Start of PROVIDED DATA

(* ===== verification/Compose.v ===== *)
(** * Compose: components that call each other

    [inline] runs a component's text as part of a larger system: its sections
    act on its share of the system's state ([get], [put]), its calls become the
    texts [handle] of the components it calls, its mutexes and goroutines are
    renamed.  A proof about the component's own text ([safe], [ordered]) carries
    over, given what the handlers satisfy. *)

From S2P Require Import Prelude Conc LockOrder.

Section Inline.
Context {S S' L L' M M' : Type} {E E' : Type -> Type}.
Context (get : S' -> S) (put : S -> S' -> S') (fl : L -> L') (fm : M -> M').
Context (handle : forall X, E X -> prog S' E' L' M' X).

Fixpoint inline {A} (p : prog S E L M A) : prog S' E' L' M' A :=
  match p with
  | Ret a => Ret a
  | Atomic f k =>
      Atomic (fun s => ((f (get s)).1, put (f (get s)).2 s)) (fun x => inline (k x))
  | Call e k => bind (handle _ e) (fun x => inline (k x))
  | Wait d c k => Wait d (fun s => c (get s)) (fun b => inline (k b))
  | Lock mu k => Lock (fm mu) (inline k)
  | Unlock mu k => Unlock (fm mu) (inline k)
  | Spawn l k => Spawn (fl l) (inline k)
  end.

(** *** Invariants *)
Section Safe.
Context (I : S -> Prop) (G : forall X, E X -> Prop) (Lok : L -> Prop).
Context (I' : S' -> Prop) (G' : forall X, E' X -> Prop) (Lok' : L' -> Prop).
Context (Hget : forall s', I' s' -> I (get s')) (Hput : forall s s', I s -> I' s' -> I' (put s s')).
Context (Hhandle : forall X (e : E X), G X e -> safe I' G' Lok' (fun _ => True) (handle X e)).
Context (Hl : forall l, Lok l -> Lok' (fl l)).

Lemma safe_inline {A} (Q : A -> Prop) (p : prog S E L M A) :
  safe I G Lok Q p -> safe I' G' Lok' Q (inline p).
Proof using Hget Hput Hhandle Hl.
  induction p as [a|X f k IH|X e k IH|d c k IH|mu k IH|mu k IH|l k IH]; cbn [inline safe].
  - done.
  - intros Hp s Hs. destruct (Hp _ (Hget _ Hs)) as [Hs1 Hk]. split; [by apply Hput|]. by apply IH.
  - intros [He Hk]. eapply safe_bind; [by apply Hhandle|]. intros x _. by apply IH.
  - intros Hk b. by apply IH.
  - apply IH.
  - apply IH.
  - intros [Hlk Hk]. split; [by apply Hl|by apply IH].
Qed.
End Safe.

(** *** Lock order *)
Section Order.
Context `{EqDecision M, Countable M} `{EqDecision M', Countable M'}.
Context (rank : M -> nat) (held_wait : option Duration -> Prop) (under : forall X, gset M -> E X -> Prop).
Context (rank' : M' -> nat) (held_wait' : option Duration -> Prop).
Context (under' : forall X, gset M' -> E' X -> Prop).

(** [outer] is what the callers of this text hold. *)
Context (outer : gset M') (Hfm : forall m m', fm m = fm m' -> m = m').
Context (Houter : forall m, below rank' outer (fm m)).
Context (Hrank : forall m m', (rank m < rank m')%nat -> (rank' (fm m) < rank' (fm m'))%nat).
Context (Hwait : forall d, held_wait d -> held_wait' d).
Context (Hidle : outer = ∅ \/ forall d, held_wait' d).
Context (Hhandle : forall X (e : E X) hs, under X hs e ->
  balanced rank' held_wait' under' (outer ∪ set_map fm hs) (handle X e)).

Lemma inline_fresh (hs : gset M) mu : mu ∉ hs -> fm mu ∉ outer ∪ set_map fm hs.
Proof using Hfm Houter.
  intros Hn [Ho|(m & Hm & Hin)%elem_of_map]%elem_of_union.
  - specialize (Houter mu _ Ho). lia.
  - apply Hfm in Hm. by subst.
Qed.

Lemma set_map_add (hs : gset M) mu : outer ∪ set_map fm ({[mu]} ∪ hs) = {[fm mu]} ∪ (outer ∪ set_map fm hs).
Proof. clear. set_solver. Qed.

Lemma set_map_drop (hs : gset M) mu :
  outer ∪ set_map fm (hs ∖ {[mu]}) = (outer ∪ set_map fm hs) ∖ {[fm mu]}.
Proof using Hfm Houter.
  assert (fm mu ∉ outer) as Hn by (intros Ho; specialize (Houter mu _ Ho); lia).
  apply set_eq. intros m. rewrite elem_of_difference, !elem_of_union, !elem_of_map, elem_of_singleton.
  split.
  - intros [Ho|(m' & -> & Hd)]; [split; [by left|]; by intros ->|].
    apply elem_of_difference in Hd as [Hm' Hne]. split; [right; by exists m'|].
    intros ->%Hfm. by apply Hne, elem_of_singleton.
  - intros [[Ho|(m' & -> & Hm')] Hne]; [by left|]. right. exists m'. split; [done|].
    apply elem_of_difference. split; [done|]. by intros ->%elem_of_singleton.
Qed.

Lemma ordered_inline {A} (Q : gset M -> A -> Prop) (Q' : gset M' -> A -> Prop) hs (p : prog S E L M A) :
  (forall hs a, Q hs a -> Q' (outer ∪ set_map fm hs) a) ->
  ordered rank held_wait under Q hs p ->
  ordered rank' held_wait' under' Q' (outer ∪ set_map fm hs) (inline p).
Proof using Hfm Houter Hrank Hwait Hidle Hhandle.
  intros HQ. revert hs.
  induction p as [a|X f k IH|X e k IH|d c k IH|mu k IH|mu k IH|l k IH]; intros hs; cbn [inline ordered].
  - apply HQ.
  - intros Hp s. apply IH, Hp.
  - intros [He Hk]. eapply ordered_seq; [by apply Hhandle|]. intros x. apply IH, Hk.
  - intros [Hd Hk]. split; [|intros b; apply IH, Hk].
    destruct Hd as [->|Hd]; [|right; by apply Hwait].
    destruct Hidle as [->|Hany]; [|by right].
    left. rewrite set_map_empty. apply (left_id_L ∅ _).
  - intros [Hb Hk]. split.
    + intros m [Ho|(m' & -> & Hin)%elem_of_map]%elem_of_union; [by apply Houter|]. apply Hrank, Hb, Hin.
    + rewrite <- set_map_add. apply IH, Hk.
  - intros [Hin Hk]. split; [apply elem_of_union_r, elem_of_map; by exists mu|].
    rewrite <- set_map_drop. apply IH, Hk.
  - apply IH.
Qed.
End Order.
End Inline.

End of PROVIDED DATA

GOAL OF THE EXERCISE: Set down the lines of the listing word for word, from its first line through the line containing "Context (I' : S'". Both of those lines belong in the answer, and no others do.

EXERCISE SOLUTION:
(* ===== verification/Compose.v ===== *)
(** * Compose: components that call each other

    [inline] runs a component's text as part of a larger system: its sections
    act on its share of the system's state ([get], [put]), its calls become the
    texts [handle] of the components it calls, its mutexes and goroutines are
    renamed.  A proof about the component's own text ([safe], [ordered]) carries
    over, given what the handlers satisfy. *)

From S2P Require Import Prelude Conc LockOrder.

Section Inline.
Context {S S' L L' M M' : Type} {E E' : Type -> Type}.
Context (get : S' -> S) (put : S -> S' -> S') (fl : L -> L') (fm : M -> M').
Context (handle : forall X, E X -> prog S' E' L' M' X).

Fixpoint inline {A} (p : prog S E L M A) : prog S' E' L' M' A :=
  match p with
  | Ret a => Ret a
  | Atomic f k =>
      Atomic (fun s => ((f (get s)).1, put (f (get s)).2 s)) (fun x => inline (k x))
  | Call e k => bind (handle _ e) (fun x => inline (k x))
  | Wait d c k => Wait d (fun s => c (get s)) (fun b => inline (k b))
  | Lock mu k => Lock (fm mu) (inline k)
  | Unlock mu k => Unlock (fm mu) (inline k)
  | Spawn l k => Spawn (fl l) (inline k)
  end.

(** *** Invariants *)
Section Safe.
Context (I : S -> Prop) (G : forall X, E X -> Prop) (Lok : L -> Prop).
Context (I' : S' -> Prop) (G' : forall X, E' X -> Prop) (Lok' : L' -> Prop).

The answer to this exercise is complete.